An assimilation chamber can be used to determine its own spectrum of activity of these light rays for each plant species . This measures CO ₂ consumption or O ₂ production when the plants are irradiated with light of different wavelengths. The previously determined wavelength-dependent photosynthesis rates of individual plant species are based on different contents and different absorption maxima of the photosensitive chromatophores (e.g. chlorophylls , carotenoids , phycoerythrin or phycocyanin ), the different methods for determining and the state of the technical development of the measuring devices.

The research of PAR was in the beginning basic research on plant cultivation. Since more and more plants are grown under exclusively artificial lighting, there have been economic reasons to waste as little energy as possible on "useless" lighting.

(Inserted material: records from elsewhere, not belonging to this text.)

(** A step that only changes a task of [c], without a new event. *)
Lemma sim_local n s l ph c t :
  sim n s l ph → task_phase (vs_abs (server s)) (Some t) (ph !! c) →
  sim (Datatypes.S n) (set_task s c t) l ph.
Proof.
  intros [Hok Hil Htr Hver Hcl] Ht. split; simpl; [done.. | |].
  - intros k. specialize (Hver k). lia.
  - solve_sim_cl c. done.
Qed.

Lemma sim_inv n s l ph c t i :
  sim n s l ph → clients s !! c = None →
  task_phase (vs_abs (server s)) (Some t) (Some (Invoked i)) →
  sim (Datatypes.S n) (set_task s c t) (l ++ [Vis (Inv c i)]) (<[c := Invoked i]> ph).
Proof.
  intros [Hok Hil Htr Hver Hcl] Hc Ht. pose proof (Hcl c) as Hpc. rewrite Hc in Hpc.
  split; simpl; [done | by constructor | by rewrite linearized_app, app_nil_r | |].
  - intros k. specialize (Hver k). lia.
  - solve_sim_cl c. done.
Qed.

Lemma sim_res n s l ph c i o :
  sim n s l ph → ph !! c = Some (Linearized i o) →
  sim (Datatypes.S n) (mkState (server s) (delete c (clients s)))
    (l ++ [Vis (Res c i o)]) (delete c ph).
Proof.
  intros [Hok Hil Htr Hver Hcl] Hc.
  split; simpl; [done | by constructor | by rewrite linearized_app, app_nil_r | |].
  - intros k. specialize (Hver k). lia.
  - solve_sim_cl c. done.
Qed.

(** A step of [c] that linearizes its operation. *)
Lemma sim_lin n s s' l ph c i o t :
  sim n s l ph → ph !! c = Some (Invoked i) →
  vs_ok (server s') →
  Step (IsState (model_of (vs_abs (server s)) (Input_Key i))) i o =
    Ret (true, IsState (model_of (vs_abs (server s')) (Input_Key i))) →
  (∀ k, k ≠ Input_Key i → model_of (vs_abs (server s')) k = model_of (vs_abs (server s)) k) →
  (∀ k, ver_of (vs_abs (server s)) k ≤ ver_of (vs_abs (server s')) k ≤ ver_of (vs_abs (server s)) k + 1) →
  clients s' = <[c := t]> (clients s) →
  task_phase (vs_abs (server s')) (Some t) (Some (Linearized i o)) →
  sim (Datatypes.S n) s' (l ++ [Lin (mkOperation c i o)]) (<[c := Linearized i o]> ph).
Proof.
  intros [Hok Hil Htr Hver Hcl] Hc Hok' Hstep Hoth Hgrow Hcl' Ht. split; simpl.
  - done.
  - by constructor.
  - rewrite linearized_app. by eapply tracks_snoc.
  - intros k. specialize (Hver k). specialize (Hgrow k). lia.
  - rewrite Hcl'. eapply (sim_cl_update _ _ _ _ _ _ c); [| eassumption | |].
    + intros k. specialize (Hgrow k). lia.
    + intros; simpl; split; by rewrite lookup_insert_ne.
    + by rewrite !lookup_insert_eq.
Qed.

(** A step of [c] that leaves the abstract store and the linearization alone. *)
Lemma sim_silent n s l ph c srv t :
  sim n s l ph → vs_ok srv → vs_abs srv = vs_abs (server s) →
  task_phase (vs_abs (server s)) (Some t) (ph !! c) →
  sim (Datatypes.S n) (mkState srv (<[c := t]> (clients s))) l ph.
Proof.
  intros Hsim Hok Habs Ht. destruct (sim_local n s l ph c t Hsim Ht).
  split; simpl in *; rewrite ?Habs; done.
Qed.

(** An accepted attempt linearizes the Put; the answer will be [OK], or
    [ErrMaybe] when the reply is lost. *)
Lemma sim_accepted n s l ph c k v ver first t r :
  sim n s l ph → Z.of_nat n + 1 < two64 → 0 ≤ ver < two64 →
  ph !! c = Some (Invoked (put_input (mkPutArgs k v ver))) →
  vs_ok r.1 → ver_of (vs_abs (server s)) k = ver → PutReply_Err r.2 = OK →
  vs_abs r.1 = <[k := (v, u64 (ver + 1))]> (vs_abs (server s)) →
  t = TPut (mkPutArgs k v ver) false ∨ t = TPutDone (mkPutArgs k v ver) (Put_result first r.2) →
  ∃ l' ph', sim (Datatypes.S n) (mkState r.1 (<[c := t]> (clients s))) l' ph' ∧ visible l' = visible l.
Proof.
  intros Hsim Hn Hrange Hph Hok' Hmatch Herr Habs Ht.
  pose proof (sim_ver _ _ _ _ Hsim k) as Hverk.
  assert (∃ e, (e = OK ∨ e = ErrMaybe) ∧
    task_phase (vs_abs r.1) (Some t) (Some (Linearized (put_input (mkPutArgs k v ver)) (put_output e))))
    as (e & He & Htp).
  { destruct Ht as [-> | ->]; simpl.
    - exists ErrMaybe. split; [auto |]. split; [done |]. right. split_and!; [done.. |].
      rewrite Habs. unfold ver_of. rewrite lookup_insert_eq. rewrite u64_small; lia.
    - exists OK. split; [auto |].
      assert (Put_result first r.2 = OK) as -> by (unfold Put_result; by rewrite Herr).
      by rewrite decide_False. }
  exists (l ++ [Lin (mkOperation c (put_input (mkPutArgs k v ver)) (put_output e))]),
    (<[c := Linearized (put_input (mkPutArgs k v ver)) (put_output e)]> ph).
  split; [| by rewrite visible_app, app_nil_r].
  eapply (sim_lin n s (mkState r.1 (<[c := t]> (clients s))) l ph c _ _ t);
    [done | exact Hph | done | | | | reflexivity | exact Htp]; simpl; rewrite Habs.
  - by apply (Step_put_match _ (mkPutArgs k v ver)).
  - intros k' Hk'. by apply model_of_insert_ne.
  - intros k'. unfold ver_of. rewrite lookup_insert. case_decide; [| lia].
    subst k'. fold (ver_of (vs_abs (server s)) k). rewrite u64_small; lia.
Qed.

(** A rejected attempt whose reply is delivered, for a Put that no earlier
    attempt made effective: linearized here, unless the key is missing. *)
Lemma sim_rejected n s l ph c k v ver first r :
  sim n s l ph → ph !! c = Some (Invoked (put_input (mkPutArgs k v ver))) →
  vs_ok r.1 → ver_of (vs_abs (server s)) k ≠ ver → vs_abs r.1 = vs_abs (server s) →
  PutReply_Err r.2 = match vs_abs (server s) !! k with Some _ => ErrVersion | None => ErrNoKey end →
  ∃ l' ph', sim (Datatypes.S n)
      (mkState r.1 (<[c := TPutDone (mkPutArgs k v ver) (Put_result first r.2)]> (clients s))) l' ph' ∧
    visible l' = visible l.
Proof.
  intros Hsim Hph Hok' Hne Habs Herr. destruct (vs_abs (server s) !! k) as [[w m]|] eqn:Ek.
  - exists (l ++ [Lin (mkOperation c (put_input (mkPutArgs k v ver)) (put_output (Put_result first r.2)))]),
      (<[c := Linearized (put_input (mkPutArgs k v ver)) (put_output (Put_result first r.2))]> ph).
    split; [| by rewrite visible_app, app_nil_r].
    eapply (sim_lin n s _ l ph c _ (put_output (Put_result first r.2)));
      [done | exact Hph | done | | | | reflexivity |]; simpl; rewrite ?Habs; [| done | intros; lia |].
    + apply (Step_put_mismatch _ (mkPutArgs k v ver)); [done |].
      unfold Put_result. rewrite Herr. destruct first; auto.
    + rewrite decide_False; [done |]. unfold Put_result. rewrite Herr. by destruct first.
  - exists l, ph. split; [| done]. apply sim_silent; [done.. |]. simpl. rewrite decide_True; [done |].
    unfold Put_result. by rewrite Herr.
Qed.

Specification and units of measurement

The PAR can be specified depending on different sizes:

Research history

Theodor Wilhelm Engelmann (1843–1909) showed with his bacterial experiment how the formation of oxygen during oxygenic photosynthesis is light- dependent in different areas of the light spectrum .

Research from the last half of the 19th century onwards showed that all light that can be seen with the human eye is also capable of causing carbon dioxide uptake and oxygen excretion in chlorophyll-bearing green plants. (For literature see Gabrielsen 1940 and Rabinowitch 1951).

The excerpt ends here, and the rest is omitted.